What you have to do →
Exactly retype the lines of the material from its first line to the line with "Import Corelib.Floats.PrimFloat.", including both.
═════ Data for analysis
Lemma validateContainerInfo_refines (containerInfo : ContainerInfo) :
  validateContainerInfo containerInfo =
  Returned (first_failure (fun v => wrap_invalid_volume (check_Volume v))
              (volumes containerInfo)).
Proof.
  unfold validateContainerInfo.
  rewrite (foreach_first_failure
             (fun v => wrap_invalid_volume (check_Volume v)));
    [apply function_verdict | apply validateContainerInfo_body_refines].
Qed.

Lemma rem_fractional_remainder (n : Z) :
  Z.rem n 1000 = fractional_remainder n.
Proof.
  unfold fractional_remainder.
  pose proof (Z.quot_rem' n 1000). lia.
Qed.

Section GpusRefinement.
Import Corelib.Floats.PrimFloat.
Variable Resource : Type.
Variable Resources_gpus : list Resource -> option float.

Lemma validateGpus_refines (resources : list Resource) :
  validateGpus Resource Resources_gpus resources =
  match fixed_point_3 (getOrElse (Resources_gpus resources) 0%float) with
  | Some n =>
      Returned (violated_when (negb (fractional_remainder n =? 0)%Z) gpus_error)
  | None => UndefinedBehaviour
  end.
Proof.
  unfold validateGpus, fixed_point_3.
  destruct (static_cast_long_long _) as [n|]; [|reflexivity].
  rewrite rem_fractional_remainder.
  destruct (fractional_remainder n =? 0)%Z; reflexivity.
Qed.
End GpusRefinement.

(** ** Strings and characters *)

Lemma any_of_In (p : ascii -> bool) (s : string) :
  any_of p s = true <->
  exists c, In c (list_ascii_of_string s) /\ p c = true.
Proof.
  induction s as [|a s IH]; simpl.
  - split; [discriminate | intros [c [[] _]]].
  - rewrite orb_true_iff, IH. split.
    + intros [Ha | [c [Hin Hc]]].
      * exists a. split; [left; reflexivity | exact Ha].
      * exists c. split; [right; exact Hin | exact Hc].
    + intros [c [[Heq | Hin] Hc]].
      * left. subst a. exact Hc.
      * right. exists c. split; assumption.
Qed.

Lemma any_of_false (p : ascii -> bool) (s : string) :
  any_of p s = false <->
  forall c, In c (list_ascii_of_string s) -> p c = false.
Proof.
  split.
  - intros H c Hin. destruct (p c) eqn:Hc; [|reflexivity].
    assert (any_of p s = true) by (apply any_of_In; exists c; auto).
    congruence.
  - intros H. destruct (any_of p s) eqn:E; [|reflexivity].
    apply any_of_In in E. destruct E as [c [Hin Hc]].
    rewrite (H c Hin) in Hc. discriminate.
Qed.

Lemma contains_char_In (c : ascii) (s : string) :
  contains_char c s = true <-> In c (list_ascii_of_string s).
Proof.
  unfold contains_char. rewrite any_of_In. split.
  - intros [d [Hin Hd]]. apply Ascii.eqb_eq in Hd. subst d. exact Hin.
  - intros Hin. exists c. split; [exact Hin | apply Ascii.eqb_refl].
Qed.

Lemma contains_char_false (c : ascii) (s : string) :
  contains_char c s = false <-> ~ In c (list_ascii_of_string s).
Proof.
  rewrite <- contains_char_In.
  destruct (contains_char c s); split; congruence.
Qed.

Lemma invalidCharacter_false (c : ascii) :
  invalidCharacter c = false <->
  iscntrl c = false /\ c <> "/"%char /\ c <> "\"%char.
Proof.
  unfold invalidCharacter, POSIX_PATH_SEPARATOR, WINDOWS_PATH_SEPARATOR.
  rewrite !orb_false_iff, !Ascii.eqb_neq. tauto.
Qed.

(** ** Environments of one variable *)

Lemma validateEnvironment_singleton (v : Environment.Variable_.t) :
  validateEnvironment (Environment.mk [v]) = Returned (check_Variable v).
Proof.
  rewrite validateEnvironment_refines. simpl.
  destruct (check_Variable v); reflexivity.
Qed.

(** * Properties of the validators *)

(** ** C1: discriminators outside the closed sets *)

(** C1, as the code behaves.  In both [switch]
    statements [UNREACHABLE()] stands after the last [break]/[return] of the
    body and under no label, so no execution reaches it: a Secret whose
    discriminator is none of REFERENCE, VALUE and UNKNOWN is accepted
    ([None()] is returned), an Environment variable whose discriminator is
    none of VALUE, SECRET and UNKNOWN is passed over as if it were not in the
    sequence, and neither validator ever aborts: every call returns. *)
Theorem unlisted_discriminator_is_accepted :
  (forall raw reference value,
     validateSecret (Secret.mk (Secret.unlisted raw) reference value)
     = Returned None)
  /\ (forall name raw value secret rest,
        validateEnvironment
          (Environment.mk
             (Environment.Variable_.mk name
                (Environment.Variable_.unlisted raw) value secret :: rest))
        = validateEnvironment (Environment.mk rest))
  /\ (forall secret, exists r, validateSecret secret = Returned r)
  /\ (forall environment, exists r,
        validateEnvironment environment = Returned r).
Proof.
  split; [|split; [|split]].
  - intros raw reference value. reflexivity.
  - intros name raw value secret rest.
    unfold validateEnvironment. reflexivity.
  - intros secret. eexists. apply validateSecret_refines.
  - intros environment. eexists. apply validateEnvironment_refines.
Qed.

(** ** C2: secrets *)

(** C2.  A REFERENCE secret with only the reference payload succeeds, fails
    when the reference payload is absent and fails when the value payload is
    present (also next to a reference payload); a VALUE secret is the mirror
    image; an UNKNOWN secret succeeds whatever payloads it has. *)
Theorem validateSecret_payloads :
  forall (r : Secret.Reference) (v : Secret.Value)
         (reference : option Secret.Reference) (value : option Secret.Value),
    validateSecret (Secret.mk Secret.REFERENCE (Some r) None) = Returned None
    /\ validateSecret (Secret.mk Secret.REFERENCE None value)
       = Returned (Some (mkError
           "Secret of type REFERENCE must have the 'reference' field set"))
    /\ validateSecret (Secret.mk Secret.REFERENCE (Some r) (Some v))
       = Returned (Some (mkError
           ("Secret '" ++ Secret.name r ++
            "' of type REFERENCE must not have the 'value' field set")))
    /\ (exists e,
          validateSecret (Secret.mk Secret.REFERENCE reference (Some v))
          = Returned (Some e))
    /\ validateSecret (Secret.mk Secret.VALUE None (Some v)) = Returned None
    /\ validateSecret (Secret.mk Secret.VALUE reference None)
       = Returned (Some (mkError
           "Secret of type VALUE must have the 'value' field set"))
    /\ validateSecret (Secret.mk Secret.VALUE (Some r) (Some v))
       = Returned (Some (mkError
           "Secret of type VALUE must not have the 'reference' field set"))
    /\ (exists e,
          validateSecret (Secret.mk Secret.VALUE (Some r) value)
          = Returned (Some e))
    /\ validateSecret (Secret.mk Secret.UNKNOWN reference value)
       = Returned None.
Proof.
  intros r v reference value.
  split_conjunctions;
    try (destruct reference, value; reflexivity);
    try (destruct reference; eexists; reflexivity);
    destruct value; eexists; reflexivity.
Qed.

(** ** C3: environment variables *)

Lemma check_Variable_VALUE name value secret :
  check_Variable
    (Environment.Variable_.mk name Environment.Variable_.VALUE value secret)
  = None <-> value <> None /\ secret = None.
Proof.
  destruct value, secret; cbn; split; intros H;
    try discriminate; try reflexivity.
  - destruct H; discriminate.
  - split; [discriminate | reflexivity].
  - destruct H as [H _]. contradiction.
  - destruct H as [H _]. contradiction.
Qed.

Lemma check_Variable_SECRET name value secret :
  check_Variable
    (Environment.Variable_.mk name Environment.Variable_.SECRET value secret)
  = None <->
  exists s, secret = Some s /\ value = None
            /\ validateSecret s = Returned None
            /\ ~ In Ascii.zero
                 (list_ascii_of_string (Secret.data (Secret.value s))).
Proof.
  unfold check_Variable.
  cbn [Environment.Variable_.type Variable_rules first_violated].
  unfold violated_when, Environment.Variable_.has_secret,
    Environment.Variable_.has_value, Environment.Variable_.secret.
  cbn [Environment.Variable_.secret_field Environment.Variable_.value_field].
  destruct secret as [s|]; cbn [isSome negb getOrElse].
  2:{ split; [discriminate | intros [s [H _]]; discriminate]. }
  destruct value as [x|]; cbn [isSome].
  1:{ split; [discriminate | intros [s' [_ [H _]]]; discriminate]. }
  destruct (check_Secret s) as [e|] eqn:Hs.
  - split; [discriminate|].
    intros [s' [E [_ [H _]]]]. injection E as <-.
    rewrite validateSecret_refines, Hs in H. discriminate.
  - destruct (contains_char Ascii.zero (Secret.data (Secret.value s))) eqn:Hc.
    + split; [discriminate|].
      intros [s' [E [_ [_ H]]]]. injection E as <-.
      apply contains_char_false in H. congruence.
    + split; [|reflexivity]. intros _. exists s.
      repeat split.
      * rewrite validateSecret_refines, Hs. reflexivity.
      * apply contains_char_false. exact Hc.
Qed.

(** C3.  Alone in an Environment, a VALUE variable succeeds iff its literal
    value is present and its secret absent; a SECRET variable succeeds iff
    its secret is present, its literal value absent, the secret passes
    [validateSecret] and the secret's value holds no null byte; an UNKNOWN
    variable fails.  An Environment succeeds iff each of its variables does,
    and validation always returns, so that not succeeding is failing. *)
Theorem validateEnvironment_variables :
  forall name value secret,
    (validateEnvironment (Environment.mk
       [Environment.Variable_.mk name Environment.Variable_.VALUE
          value secret]) = Returned None
     <-> value <> None /\ secret = None)
    /\ (validateEnvironment (Environment.mk
          [Environment.Variable_.mk name Environment.Variable_.SECRET
             value secret]) = Returned None
        <-> exists s, secret = Some s /\ value = None
                      /\ validateSecret s = Returned None
                      /\ ~ In Ascii.zero
                           (list_ascii_of_string
                              (Secret.data (Secret.value s))))
    /\ validateEnvironment (Environment.mk
         [Environment.Variable_.mk name Environment.Variable_.UNKNOWN
            value secret])
       = Returned (Some (mkError
           "Environment variable of type 'UNKNOWN' is not allowed"))
    /\ (forall variables,
          validateEnvironment (Environment.mk variables) = Returned None
          <-> Forall (fun v => validateEnvironment (Environment.mk [v])
                               = Returned None) variables)
    /\ (forall environment,
          validateEnvironment environment = Returned None
          \/ exists e, validateEnvironment environment = Returned (Some e)).
Proof.
  intros name value secret.
  split; [|split; [|split; [|split]]].
  - rewrite validateEnvironment_singleton.
    etransitivity; [apply Returned_None_iff | apply check_Variable_VALUE].
  - rewrite validateEnvironment_singleton.
    etransitivity; [apply Returned_None_iff | apply check_Variable_SECRET].
  - reflexivity.
  - intros variables. rewrite validateEnvironment_refines. cbn.
    split.
    + intros H. injection H as H. apply first_failure_None in H.
      eapply Forall_impl; [|exact H].
      intros v Hv. rewrite validateEnvironment_singleton, Hv. reflexivity.
    + intros H. f_equal. apply first_failure_None.
      eapply Forall_impl; [|exact H].
      intros v Hv. cbv beta in Hv.
      rewrite validateEnvironment_singleton in Hv. congruence.
  - intros environment. rewrite validateEnvironment_refines.
    destruct (first_failure _ _) as [e|]; [right; exists e|left]; reflexivity.
Qed.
══════════
Answer to this task →
Lemma validateContainerInfo_refines (containerInfo : ContainerInfo) :
  validateContainerInfo containerInfo =
  Returned (first_failure (fun v => wrap_invalid_volume (check_Volume v))
              (volumes containerInfo)).
Proof.
  unfold validateContainerInfo.
  rewrite (foreach_first_failure
             (fun v => wrap_invalid_volume (check_Volume v)));
    [apply function_verdict | apply validateContainerInfo_body_refines].
Qed.

Lemma rem_fractional_remainder (n : Z) :
  Z.rem n 1000 = fractional_remainder n.
Proof.
  unfold fractional_remainder.
  pose proof (Z.quot_rem' n 1000). lia.
Qed.

Section GpusRefinement.
Import Corelib.Floats.PrimFloat.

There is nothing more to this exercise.